▶ Work instructions: The line holding "Hl & Hcn)]." and all lines that follow it to the end of the data: return these exactly, and nothing more.
BEGIN Data records
(** Inside the first loop: what was joined is wanted, and [sure] is there. *)
Definition joining C T nets sure (n : Node) : Prop :=
  exists X : gset (list Z), X ⊆ wanted ctx /\ sure ⊆ nets ∪ X /\ on C T (nets ∪ X) n.

Lemma joining_weaken C T nets sure sure' n : sure' ⊆ sure -> joining C T nets sure n -> joining C T nets sure' n.
Proof. intros Hs (X & HX & Hsure & Hon). exists X. split_and!; [done|set_solver|done]. Qed.

Lemma joining_view C T nets sure n n' : view n' = view n -> joining C T nets sure n -> joining C T nets sure n'.
Proof. intros Hv (X & HX & Hsure & Hon). exists X. split_and!; [done..|by eapply on_view]. Qed.

Lemma joining_connect C T nets sure alias name n answer n' : name ∈ wanted ctx ->
  joining C T nets sure n -> ran runner [lit "network"; lit "connect"; lit "--alias"; alias; name; c] n answer n' ->
  joining C T nets sure n' /\ (forall out, answer = Some out -> out.(exit_code) = 0 -> joining C T nets (sure ∪ {[name]}) n').
Proof.
  intros Hw (X & HX & Hs & Hn & Hst) Hr. destruct (connect_attaches _ _ _ _ _ _ Hr) as (Hst' & Hcn & Hout).
  assert (exists X' : gset (list Z), X' ⊆ wanted ctx /\ nets ∪ X ⊆ nets ∪ X' /\ on C T (nets ∪ X') n') as (X' & HX' & Hsub & Hon').
  { destruct Hcn as [Hcn|(nets' & Hl & Hcn)].
    - exists X. split_and!; [done..|]. split; congruence.
    - rewrite Hn, lookup_insert_eq in Hl. injection Hl as <-. exists ({[name]} ∪ X). split_and!; [set_solver|set_solver|]. split; [|congruence].
      rewrite Hcn, Hn, insert_insert_eq. f_equal. set_solver. }
  split; [exists X'; split_and!; [done|set_solver|done]|]. intros out -> He. destruct (Hout _ eq_refl He) as (nets' & Hl & Hin). pose proof Hon' as [Hn' Hs'].
  rewrite Hn', lookup_insert_eq in Hl. injection Hl as <-. exists X'. split_and!; [done|set_solver|done].
Qed.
END Data records
▶ Written answer:
  { destruct Hcn as [Hcn|(nets' & Hl & Hcn)].
    - exists X. split_and!; [done..|]. split; congruence.
    - rewrite Hn, lookup_insert_eq in Hl. injection Hl as <-. exists ({[name]} ∪ X). split_and!; [set_solver|set_solver|]. split; [|congruence].
      rewrite Hcn, Hn, insert_insert_eq. f_equal. set_solver. }
  split; [exists X'; split_and!; [done|set_solver|done]|]. intros out -> He. destruct (Hout _ eq_refl He) as (nets' & Hl & Hin). pose proof Hon' as [Hn' Hs'].
  rewrite Hn', lookup_insert_eq in Hl. injection Hl as <-. exists X'. split_and!; [done|set_solver|done].
Qed.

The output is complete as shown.